Удивительно нежная, необычного звучания мелодия, отвлекла девушку от чтения.
Звук мелодии доносился из комнаты Александра Михайловича.
— Интересно, что это у него там играет? — подумала Зина, вставая с кровати. — Неужели телевизор купил? О телевизоре она мечтала с тех пор, как увидела это чудо техники в доме у Николая Голдобина, и рассказала об этом отцу.
— Папа, мы тоже себе купим, — с улыбкой говорила Зина, обнимая Александра Михайловича за шею. — Вот подкопим деньжат, и купим. Как пойдёшь на пенсию, будешь дома сидеть, и смотреть кино, концерты разные.
— Обязательно купим, — соглашался Александр Михайлович, с нежностью и любовью поглядывая на девушку, которую полюбил, как родную дочь.
Осторожно, на цыпочках, прокралась Зина в комнату отца, который сидел возле стола, спиной к двери, и заглянула ему через плечо. На столе стояла большая деревянная шкатулка, наполненная до верху золотыми изделиями, а в руках Александр Михайлович держал массивные золотые часы. Крышка часов была открыта, и из корпуса этих часов исходила поразившая её мелодия.
— Ой, папка, какая прелесть! — удивлённо ахнула девушка. — Откуда это у тебя?!
Александр Михайлович подскочил как ужаленный, резко обернулся и…в его руке сверкнуло лезвие ножа. В страхе попятилась Зина от стола, как заворожённая глядя в налитые злобой и страхом глаза Александра Михайловича. Время, как будто остановилось и Зина уже не помнит, сколько длилась эта томительная пауза.
Первым пришёл в себя Александр Михайлович. Подобрели глаза, вновь засветились любовью и нежностью, опустилась рука, всё ещё сжимавшая рукоятку ножа, задрожали, ставшие, вдруг, ватными, ноги. Александр Михайлович тяжело опустился на стул, вытер ладонью мокрое, от пота, лицо.
— А ты чего это, доченька, сегодня не работаешь? — спросил он дрожащим голосом. — Я даже не обратил внимания, что ты дома.
— У одной продавщицы сегодня семейное торжество, попросила отработать за неё, — прошептала бледными губами, всё ещё со страхом поглядывая на отца, Зина.
— Иди
— Ты так страшно посмотрел на меня, — тихо сказала девушка, — мне показалось, что ты хочешь убить меня.

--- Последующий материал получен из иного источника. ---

(** * lock-pc-server: presence and status reconciliation core

    A shallow embedding of [server.js]: the in-memory connection registry
    ([pcConnections]), the [pc_settings] and [block_periods] tables it is
    mirrored into, the Socket.IO handlers ([register_pc], [pc_status],
    [disconnect], [identify]), [broadcastUpdate],
    [notifyScheduleChangeForUser], and the HTTP routes [/api/pcs],
    [/api/register-pc] and [/api/pc/:id/probe].

    Conventions
    - a JavaScript value that may be [undefined] or [null] is an [option];
      both are falsy and the handlers only ever test them for truthiness;
    - timestamps ([Date.now()], [new Date()]) are integers (milliseconds);
    - every object stored in [pcConnections] lives in an explicit heap, so
      that a reference held across an [await] (the probe's [conn]) keeps
      seeing the mutations of the other handlers;
    - [on_register_pc], [on_pc_status] and [on_disconnect] are the
      handlers with nothing else handled at their [await]s; the probe,
      whose waits are the subject of several properties, is interleaved
      with other events, and so is the announce in [register_pc_during];
    - a query reads or writes the store when it is issued;
    - the keys of [pcConnections] are its own: the property names it
      inherits from [Object.prototype] are outside the registry described
      here (see [ownKey]);
    - store queries succeed, except the write of [pc_status], whose failure
      the handler is specified to survive. *)

From Stdlib Require Import ZArith Lia.
From stdpp Require Import base option list strings gmap sorting.

Local Open Scope string_scope.
Local Open Scope Z_scope.
Local Open Scope list_scope.

(** ** JavaScript truthiness *)

Class Truthy (A : Type) := truthy : A → bool.
Global Hint Mode Truthy ! : typeclass_instances.

Global Instance truthy_bool : Truthy bool := λ b, b.
Global Instance truthy_string : Truthy string :=
  λ s, match s with EmptyString => false | String _ _ => true end.
Global Instance truthy_Z : Truthy Z :=
  λ z, match z with Z0 => false | _ => true end.
Global Instance truthy_option {A} `{Truthy A} : Truthy (option A) :=
  λ o, match o with Some a => truthy a | None => false end.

— Да я сам испугался, думал, что в дом воры забрались, — сказал Александр Михайлович уже окрепшим голосом. — Подходи, не бойся. Можешь руками потрогать, это такие старинные часы — брегет называются.
Медленно, всё ещё с опаской, подошла Зина к столу и стала с интересом рассматривать диковинку. На массивной крышке, усыпанной бриллиантами, чётко виден был герб — витиеватый вензель и корона на щите. Взяв часы в руки, Зина почувствовала их внушительный вес — руку потянуло вниз. Чуть повернула часы в руке, и камни на крышке засверкали.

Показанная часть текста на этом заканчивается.